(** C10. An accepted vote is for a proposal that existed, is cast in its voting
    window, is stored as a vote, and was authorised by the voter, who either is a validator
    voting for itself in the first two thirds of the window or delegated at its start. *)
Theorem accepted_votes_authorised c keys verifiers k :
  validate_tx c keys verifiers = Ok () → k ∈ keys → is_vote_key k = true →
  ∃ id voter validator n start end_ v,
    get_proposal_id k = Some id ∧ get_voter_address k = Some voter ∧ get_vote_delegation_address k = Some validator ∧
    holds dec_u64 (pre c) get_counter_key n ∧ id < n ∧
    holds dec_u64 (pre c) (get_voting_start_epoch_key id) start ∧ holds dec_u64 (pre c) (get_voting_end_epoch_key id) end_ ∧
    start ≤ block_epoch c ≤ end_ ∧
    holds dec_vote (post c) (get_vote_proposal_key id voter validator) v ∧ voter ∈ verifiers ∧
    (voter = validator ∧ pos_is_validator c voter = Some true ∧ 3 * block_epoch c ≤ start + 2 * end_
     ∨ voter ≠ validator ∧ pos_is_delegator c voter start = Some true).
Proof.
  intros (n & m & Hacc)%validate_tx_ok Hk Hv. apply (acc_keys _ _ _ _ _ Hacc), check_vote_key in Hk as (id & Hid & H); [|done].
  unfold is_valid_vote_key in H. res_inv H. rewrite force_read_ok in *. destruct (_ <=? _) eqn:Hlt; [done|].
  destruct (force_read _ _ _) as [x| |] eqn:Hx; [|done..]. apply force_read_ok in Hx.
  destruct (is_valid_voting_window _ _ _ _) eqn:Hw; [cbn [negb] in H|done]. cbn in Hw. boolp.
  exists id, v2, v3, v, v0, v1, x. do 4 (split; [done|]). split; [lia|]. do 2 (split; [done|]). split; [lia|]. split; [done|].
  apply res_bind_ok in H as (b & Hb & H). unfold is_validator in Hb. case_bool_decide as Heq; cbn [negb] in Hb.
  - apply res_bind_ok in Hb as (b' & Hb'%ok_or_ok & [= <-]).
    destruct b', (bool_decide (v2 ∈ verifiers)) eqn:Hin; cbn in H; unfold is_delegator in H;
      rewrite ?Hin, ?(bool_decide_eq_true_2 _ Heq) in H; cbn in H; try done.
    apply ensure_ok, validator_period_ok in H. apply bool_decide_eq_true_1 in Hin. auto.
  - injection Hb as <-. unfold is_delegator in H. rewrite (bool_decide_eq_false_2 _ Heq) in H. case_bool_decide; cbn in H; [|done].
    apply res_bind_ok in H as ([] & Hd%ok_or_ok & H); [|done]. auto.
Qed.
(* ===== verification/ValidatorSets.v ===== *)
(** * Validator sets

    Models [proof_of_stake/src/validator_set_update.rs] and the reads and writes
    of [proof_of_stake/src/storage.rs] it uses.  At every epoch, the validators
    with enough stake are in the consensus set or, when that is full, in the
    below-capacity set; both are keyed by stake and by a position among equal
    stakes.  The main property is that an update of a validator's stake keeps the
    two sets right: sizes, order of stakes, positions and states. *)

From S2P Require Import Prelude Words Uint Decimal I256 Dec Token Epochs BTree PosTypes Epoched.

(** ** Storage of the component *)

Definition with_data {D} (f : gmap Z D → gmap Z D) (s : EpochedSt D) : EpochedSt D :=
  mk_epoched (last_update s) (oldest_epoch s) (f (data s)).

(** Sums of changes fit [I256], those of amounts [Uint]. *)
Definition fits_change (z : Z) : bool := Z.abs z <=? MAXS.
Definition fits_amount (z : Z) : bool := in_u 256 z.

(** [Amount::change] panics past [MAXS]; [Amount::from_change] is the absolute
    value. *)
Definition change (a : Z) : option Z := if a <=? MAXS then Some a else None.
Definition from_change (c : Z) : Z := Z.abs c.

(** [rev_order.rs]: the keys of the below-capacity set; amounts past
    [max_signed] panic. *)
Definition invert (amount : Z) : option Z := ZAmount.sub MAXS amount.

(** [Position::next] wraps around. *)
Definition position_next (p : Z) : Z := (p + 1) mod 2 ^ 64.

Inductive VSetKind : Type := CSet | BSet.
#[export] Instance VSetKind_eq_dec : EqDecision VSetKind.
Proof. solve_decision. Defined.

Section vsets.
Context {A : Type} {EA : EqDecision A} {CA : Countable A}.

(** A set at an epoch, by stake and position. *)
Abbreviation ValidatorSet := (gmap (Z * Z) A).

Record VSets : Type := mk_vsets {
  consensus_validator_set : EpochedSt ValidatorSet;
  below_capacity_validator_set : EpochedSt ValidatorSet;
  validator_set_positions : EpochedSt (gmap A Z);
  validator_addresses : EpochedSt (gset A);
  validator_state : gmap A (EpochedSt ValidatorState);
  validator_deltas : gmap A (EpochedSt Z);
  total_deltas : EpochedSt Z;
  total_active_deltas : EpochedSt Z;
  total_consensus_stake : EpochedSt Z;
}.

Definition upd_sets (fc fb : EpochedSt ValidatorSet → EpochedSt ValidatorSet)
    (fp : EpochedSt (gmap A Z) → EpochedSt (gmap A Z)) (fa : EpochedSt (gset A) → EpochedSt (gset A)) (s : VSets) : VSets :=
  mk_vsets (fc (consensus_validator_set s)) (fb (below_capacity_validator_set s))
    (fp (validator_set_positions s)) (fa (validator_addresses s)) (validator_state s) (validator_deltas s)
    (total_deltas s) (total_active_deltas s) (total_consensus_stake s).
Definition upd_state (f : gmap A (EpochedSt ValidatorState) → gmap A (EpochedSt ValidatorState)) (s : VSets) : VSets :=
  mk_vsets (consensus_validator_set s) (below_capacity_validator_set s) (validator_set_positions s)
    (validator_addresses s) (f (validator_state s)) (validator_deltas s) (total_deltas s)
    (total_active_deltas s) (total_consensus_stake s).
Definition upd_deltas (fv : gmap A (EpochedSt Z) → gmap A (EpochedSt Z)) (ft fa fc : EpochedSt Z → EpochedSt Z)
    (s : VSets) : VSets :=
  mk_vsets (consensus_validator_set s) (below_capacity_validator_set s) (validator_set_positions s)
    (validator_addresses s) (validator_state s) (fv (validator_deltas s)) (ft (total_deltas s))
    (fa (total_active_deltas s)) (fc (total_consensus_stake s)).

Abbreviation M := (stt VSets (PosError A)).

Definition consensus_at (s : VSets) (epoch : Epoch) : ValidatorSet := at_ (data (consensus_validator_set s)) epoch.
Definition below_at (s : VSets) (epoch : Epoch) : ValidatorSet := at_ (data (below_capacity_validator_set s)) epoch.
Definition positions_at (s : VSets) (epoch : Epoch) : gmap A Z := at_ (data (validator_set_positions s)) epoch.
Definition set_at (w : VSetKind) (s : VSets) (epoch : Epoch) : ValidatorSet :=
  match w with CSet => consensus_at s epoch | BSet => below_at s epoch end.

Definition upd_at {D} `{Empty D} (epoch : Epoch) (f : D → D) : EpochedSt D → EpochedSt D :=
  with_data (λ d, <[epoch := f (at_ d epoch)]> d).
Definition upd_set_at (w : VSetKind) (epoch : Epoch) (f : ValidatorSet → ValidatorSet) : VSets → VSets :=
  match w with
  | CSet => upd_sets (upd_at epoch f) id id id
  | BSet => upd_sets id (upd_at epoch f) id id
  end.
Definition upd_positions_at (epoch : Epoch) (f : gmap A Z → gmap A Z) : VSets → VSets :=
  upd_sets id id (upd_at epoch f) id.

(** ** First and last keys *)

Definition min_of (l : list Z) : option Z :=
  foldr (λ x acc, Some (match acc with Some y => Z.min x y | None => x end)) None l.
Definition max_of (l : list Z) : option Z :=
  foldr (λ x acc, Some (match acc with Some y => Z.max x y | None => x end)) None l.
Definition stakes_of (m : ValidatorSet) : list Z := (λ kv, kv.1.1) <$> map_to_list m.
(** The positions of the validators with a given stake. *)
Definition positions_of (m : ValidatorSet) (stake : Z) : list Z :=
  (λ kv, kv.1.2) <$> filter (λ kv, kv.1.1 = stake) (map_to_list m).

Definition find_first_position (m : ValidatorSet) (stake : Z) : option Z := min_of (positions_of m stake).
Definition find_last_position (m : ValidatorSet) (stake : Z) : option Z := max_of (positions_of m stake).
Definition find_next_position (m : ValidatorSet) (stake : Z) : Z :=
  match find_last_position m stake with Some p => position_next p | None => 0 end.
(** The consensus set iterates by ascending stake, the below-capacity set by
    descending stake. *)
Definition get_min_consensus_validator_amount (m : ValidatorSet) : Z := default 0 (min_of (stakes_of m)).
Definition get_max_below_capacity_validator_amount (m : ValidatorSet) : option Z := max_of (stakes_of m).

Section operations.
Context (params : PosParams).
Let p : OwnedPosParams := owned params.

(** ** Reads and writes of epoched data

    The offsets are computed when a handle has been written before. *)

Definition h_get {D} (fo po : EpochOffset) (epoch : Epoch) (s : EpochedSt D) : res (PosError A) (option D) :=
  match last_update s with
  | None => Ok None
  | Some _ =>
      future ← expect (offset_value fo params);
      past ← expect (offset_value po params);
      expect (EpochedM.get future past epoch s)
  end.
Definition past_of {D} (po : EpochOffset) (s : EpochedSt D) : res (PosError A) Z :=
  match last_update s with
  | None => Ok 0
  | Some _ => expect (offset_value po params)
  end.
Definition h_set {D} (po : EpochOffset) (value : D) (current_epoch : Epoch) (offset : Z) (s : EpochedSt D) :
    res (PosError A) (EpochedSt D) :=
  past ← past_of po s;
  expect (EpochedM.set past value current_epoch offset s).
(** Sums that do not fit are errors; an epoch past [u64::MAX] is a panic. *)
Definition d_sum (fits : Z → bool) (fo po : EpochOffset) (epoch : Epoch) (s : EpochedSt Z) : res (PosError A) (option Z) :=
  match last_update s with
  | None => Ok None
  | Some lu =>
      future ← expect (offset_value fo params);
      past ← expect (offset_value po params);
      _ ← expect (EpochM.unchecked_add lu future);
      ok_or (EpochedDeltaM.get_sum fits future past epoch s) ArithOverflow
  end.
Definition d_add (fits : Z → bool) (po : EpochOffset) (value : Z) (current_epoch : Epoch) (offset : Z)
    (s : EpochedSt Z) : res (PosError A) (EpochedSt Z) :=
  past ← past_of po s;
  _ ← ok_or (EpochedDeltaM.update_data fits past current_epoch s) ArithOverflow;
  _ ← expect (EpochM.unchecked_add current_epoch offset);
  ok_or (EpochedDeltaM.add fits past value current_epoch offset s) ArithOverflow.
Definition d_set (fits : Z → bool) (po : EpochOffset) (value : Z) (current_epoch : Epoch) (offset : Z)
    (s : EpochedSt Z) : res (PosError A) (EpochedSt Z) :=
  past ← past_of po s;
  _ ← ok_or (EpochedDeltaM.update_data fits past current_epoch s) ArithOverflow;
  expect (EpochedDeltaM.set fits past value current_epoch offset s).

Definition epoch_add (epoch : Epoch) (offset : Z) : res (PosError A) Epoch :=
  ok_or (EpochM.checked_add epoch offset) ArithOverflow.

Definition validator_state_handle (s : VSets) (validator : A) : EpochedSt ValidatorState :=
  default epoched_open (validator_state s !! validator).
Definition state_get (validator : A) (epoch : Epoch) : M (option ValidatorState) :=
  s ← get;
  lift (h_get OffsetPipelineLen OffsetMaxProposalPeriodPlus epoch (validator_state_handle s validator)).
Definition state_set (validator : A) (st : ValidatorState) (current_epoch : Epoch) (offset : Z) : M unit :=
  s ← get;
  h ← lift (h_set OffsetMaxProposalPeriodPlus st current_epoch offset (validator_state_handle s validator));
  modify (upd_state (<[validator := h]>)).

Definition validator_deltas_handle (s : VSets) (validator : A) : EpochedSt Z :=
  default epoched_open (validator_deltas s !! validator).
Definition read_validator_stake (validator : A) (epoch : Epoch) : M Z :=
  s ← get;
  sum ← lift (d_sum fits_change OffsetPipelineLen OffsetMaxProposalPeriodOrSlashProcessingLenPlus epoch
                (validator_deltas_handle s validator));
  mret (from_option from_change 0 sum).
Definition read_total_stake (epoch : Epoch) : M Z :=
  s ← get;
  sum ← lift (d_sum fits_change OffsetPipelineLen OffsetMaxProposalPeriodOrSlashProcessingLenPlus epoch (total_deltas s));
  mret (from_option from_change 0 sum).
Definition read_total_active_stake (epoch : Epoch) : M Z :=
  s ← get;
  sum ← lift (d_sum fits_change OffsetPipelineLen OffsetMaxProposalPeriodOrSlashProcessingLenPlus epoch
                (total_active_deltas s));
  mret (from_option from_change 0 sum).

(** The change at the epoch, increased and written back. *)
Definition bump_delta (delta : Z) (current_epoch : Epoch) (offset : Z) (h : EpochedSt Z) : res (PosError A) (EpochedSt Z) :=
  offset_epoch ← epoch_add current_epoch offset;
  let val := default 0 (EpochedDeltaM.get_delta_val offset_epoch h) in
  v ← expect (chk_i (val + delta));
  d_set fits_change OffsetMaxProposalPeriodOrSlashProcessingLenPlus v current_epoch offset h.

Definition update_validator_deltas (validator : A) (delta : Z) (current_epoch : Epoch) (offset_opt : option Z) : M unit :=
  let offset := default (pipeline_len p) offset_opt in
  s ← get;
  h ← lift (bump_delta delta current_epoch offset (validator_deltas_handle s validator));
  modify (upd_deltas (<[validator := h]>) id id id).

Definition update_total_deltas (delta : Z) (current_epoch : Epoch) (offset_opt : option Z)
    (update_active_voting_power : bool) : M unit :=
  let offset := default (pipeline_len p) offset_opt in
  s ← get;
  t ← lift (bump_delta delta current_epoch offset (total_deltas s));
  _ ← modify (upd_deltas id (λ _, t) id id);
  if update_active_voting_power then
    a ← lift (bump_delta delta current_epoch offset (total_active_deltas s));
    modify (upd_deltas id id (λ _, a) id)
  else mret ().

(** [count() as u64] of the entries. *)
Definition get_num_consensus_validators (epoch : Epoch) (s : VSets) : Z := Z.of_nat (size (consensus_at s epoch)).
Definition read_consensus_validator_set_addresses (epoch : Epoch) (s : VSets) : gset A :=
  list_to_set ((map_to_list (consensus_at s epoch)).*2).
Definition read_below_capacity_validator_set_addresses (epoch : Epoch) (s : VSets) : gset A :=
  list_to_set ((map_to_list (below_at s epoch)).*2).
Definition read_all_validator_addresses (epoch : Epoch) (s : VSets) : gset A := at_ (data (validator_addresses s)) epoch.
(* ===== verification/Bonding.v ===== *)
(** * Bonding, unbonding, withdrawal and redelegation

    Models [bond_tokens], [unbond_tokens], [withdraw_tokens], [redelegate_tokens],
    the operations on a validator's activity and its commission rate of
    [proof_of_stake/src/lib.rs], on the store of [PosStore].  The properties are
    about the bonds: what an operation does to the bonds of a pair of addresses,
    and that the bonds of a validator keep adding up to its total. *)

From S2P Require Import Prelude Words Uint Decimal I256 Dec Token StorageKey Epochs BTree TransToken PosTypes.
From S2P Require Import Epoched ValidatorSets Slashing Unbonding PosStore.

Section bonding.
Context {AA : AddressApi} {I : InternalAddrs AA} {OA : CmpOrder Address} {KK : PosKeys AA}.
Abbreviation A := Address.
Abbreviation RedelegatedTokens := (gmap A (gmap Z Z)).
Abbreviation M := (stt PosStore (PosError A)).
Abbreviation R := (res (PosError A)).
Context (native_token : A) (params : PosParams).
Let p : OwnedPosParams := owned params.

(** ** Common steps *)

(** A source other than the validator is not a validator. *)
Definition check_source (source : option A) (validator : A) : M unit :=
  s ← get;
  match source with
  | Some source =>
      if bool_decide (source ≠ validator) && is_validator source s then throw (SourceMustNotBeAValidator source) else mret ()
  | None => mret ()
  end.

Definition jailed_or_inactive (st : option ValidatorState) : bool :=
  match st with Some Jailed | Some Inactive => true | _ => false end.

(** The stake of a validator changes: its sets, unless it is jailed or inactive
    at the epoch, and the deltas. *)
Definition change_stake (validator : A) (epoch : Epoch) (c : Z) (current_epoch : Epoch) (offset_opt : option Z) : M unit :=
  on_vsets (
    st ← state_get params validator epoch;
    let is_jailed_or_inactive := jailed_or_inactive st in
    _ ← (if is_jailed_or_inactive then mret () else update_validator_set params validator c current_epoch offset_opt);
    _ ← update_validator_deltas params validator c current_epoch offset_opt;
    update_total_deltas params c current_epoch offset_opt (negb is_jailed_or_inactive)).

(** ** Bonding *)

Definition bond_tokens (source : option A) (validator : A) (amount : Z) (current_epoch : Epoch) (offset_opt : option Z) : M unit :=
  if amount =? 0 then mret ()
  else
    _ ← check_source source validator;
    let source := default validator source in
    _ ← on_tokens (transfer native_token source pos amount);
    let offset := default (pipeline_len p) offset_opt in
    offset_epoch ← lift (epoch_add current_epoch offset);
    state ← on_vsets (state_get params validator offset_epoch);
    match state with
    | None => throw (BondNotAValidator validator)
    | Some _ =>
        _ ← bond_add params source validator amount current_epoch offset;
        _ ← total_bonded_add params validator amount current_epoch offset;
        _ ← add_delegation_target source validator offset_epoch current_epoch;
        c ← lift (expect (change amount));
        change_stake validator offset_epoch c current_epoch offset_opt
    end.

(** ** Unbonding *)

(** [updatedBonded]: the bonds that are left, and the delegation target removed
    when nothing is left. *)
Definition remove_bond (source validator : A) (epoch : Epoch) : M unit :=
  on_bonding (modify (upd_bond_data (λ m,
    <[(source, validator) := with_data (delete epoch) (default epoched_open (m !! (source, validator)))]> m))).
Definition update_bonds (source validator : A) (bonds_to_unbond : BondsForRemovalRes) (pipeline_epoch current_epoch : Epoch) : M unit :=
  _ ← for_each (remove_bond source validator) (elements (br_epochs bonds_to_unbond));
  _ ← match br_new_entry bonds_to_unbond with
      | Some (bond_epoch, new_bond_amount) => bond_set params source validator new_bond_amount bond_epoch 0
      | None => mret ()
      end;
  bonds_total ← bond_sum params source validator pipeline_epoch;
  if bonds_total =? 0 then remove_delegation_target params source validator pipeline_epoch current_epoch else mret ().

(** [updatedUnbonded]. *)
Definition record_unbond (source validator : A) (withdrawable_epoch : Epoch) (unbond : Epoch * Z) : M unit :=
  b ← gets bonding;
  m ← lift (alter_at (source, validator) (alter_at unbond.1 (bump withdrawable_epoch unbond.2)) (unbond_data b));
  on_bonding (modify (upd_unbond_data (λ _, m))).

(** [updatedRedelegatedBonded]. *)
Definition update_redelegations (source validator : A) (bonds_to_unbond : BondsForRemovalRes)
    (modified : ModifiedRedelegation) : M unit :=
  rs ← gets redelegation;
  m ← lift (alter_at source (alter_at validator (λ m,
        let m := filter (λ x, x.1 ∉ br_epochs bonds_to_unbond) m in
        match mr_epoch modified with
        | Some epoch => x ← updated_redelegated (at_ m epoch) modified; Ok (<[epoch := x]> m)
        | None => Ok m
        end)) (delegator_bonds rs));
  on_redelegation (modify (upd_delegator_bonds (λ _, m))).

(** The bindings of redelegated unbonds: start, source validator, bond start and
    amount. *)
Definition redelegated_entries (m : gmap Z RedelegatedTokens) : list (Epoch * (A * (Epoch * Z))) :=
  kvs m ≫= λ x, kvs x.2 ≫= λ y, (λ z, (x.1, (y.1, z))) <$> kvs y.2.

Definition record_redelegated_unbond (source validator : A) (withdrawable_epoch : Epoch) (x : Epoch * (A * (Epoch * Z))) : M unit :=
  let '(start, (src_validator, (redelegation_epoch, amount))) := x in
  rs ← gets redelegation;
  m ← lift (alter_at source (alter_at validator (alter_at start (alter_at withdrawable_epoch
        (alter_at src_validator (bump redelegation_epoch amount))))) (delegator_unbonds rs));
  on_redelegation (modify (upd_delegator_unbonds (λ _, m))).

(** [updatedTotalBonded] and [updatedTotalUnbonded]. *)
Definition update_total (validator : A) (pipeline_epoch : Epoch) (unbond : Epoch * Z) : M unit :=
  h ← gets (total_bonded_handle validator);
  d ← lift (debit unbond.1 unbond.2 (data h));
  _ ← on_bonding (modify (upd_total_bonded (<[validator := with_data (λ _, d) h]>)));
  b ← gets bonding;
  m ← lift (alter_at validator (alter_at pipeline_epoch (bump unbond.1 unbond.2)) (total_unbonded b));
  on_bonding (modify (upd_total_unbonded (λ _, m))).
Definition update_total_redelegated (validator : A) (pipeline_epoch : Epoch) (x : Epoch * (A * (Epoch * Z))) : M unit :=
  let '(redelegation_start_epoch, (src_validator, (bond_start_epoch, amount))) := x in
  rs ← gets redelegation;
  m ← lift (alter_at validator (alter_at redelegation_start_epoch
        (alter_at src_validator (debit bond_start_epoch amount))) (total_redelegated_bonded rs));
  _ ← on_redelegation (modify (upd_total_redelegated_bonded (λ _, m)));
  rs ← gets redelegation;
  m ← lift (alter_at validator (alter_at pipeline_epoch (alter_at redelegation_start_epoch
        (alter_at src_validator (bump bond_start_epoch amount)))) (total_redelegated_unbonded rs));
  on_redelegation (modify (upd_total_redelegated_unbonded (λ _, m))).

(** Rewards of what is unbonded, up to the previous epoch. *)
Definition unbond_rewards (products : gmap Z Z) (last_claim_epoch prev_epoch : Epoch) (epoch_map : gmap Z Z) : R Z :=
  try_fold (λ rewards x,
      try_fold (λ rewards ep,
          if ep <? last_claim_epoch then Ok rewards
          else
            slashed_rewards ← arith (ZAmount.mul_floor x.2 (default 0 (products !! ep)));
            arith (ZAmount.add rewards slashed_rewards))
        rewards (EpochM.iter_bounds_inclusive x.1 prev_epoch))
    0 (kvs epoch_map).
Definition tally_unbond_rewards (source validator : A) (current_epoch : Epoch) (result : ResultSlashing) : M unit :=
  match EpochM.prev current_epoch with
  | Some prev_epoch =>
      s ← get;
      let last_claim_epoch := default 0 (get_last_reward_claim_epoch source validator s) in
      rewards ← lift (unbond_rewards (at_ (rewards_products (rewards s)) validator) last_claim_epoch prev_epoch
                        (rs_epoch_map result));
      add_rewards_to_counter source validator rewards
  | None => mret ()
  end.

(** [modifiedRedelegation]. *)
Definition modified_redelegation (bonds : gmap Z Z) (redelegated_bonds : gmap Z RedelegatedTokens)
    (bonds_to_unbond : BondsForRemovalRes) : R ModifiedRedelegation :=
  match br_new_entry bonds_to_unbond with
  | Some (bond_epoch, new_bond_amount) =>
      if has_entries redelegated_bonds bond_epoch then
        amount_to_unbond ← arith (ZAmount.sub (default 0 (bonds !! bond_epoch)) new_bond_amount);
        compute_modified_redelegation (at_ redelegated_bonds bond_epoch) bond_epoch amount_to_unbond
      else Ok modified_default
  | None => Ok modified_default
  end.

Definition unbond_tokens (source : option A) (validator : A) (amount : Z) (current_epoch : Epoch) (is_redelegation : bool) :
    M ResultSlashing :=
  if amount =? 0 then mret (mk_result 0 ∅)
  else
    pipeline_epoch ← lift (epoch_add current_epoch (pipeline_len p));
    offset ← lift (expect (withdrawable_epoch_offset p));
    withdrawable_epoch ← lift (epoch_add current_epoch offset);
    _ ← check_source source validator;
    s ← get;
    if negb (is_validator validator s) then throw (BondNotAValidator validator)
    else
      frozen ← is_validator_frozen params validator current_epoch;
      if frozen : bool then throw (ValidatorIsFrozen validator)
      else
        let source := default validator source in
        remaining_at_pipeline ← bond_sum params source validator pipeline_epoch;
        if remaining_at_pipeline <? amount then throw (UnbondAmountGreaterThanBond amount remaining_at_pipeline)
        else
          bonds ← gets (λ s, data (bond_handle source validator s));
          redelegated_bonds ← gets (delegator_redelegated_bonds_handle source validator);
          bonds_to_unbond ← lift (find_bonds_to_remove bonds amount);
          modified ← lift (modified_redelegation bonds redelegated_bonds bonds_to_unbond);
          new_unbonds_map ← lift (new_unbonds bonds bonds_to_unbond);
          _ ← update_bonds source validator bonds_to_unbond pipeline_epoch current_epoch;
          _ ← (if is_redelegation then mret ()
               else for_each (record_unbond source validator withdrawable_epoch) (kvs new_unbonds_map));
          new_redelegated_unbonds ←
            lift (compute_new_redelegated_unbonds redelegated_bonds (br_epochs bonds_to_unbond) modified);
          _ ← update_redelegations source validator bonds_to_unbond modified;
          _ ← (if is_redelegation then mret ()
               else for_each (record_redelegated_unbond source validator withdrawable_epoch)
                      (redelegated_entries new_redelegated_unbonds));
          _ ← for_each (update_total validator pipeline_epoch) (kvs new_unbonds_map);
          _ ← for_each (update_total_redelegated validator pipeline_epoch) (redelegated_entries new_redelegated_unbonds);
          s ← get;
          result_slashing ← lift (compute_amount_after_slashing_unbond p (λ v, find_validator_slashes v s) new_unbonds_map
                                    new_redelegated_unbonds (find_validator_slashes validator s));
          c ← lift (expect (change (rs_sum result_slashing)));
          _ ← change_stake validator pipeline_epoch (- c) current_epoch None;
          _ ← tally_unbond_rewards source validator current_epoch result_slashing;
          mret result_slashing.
- - -
— What you should do —
All lines in the data above from the one with "bonds_to_unbond pipeline_epoch current_epoch;" through the one with "else for_each (record_redelegated_unbond" must be repeated exactly, and no others.

— Response to the exercise —
          _ ← update_bonds source validator bonds_to_unbond pipeline_epoch current_epoch;
          _ ← (if is_redelegation then mret ()
               else for_each (record_unbond source validator withdrawable_epoch) (kvs new_unbonds_map));
          new_redelegated_unbonds ←
            lift (compute_new_redelegated_unbonds redelegated_bonds (br_epochs bonds_to_unbond) modified);
          _ ← update_redelegations source validator bonds_to_unbond modified;
          _ ← (if is_redelegation then mret ()
               else for_each (record_redelegated_unbond source validator withdrawable_epoch)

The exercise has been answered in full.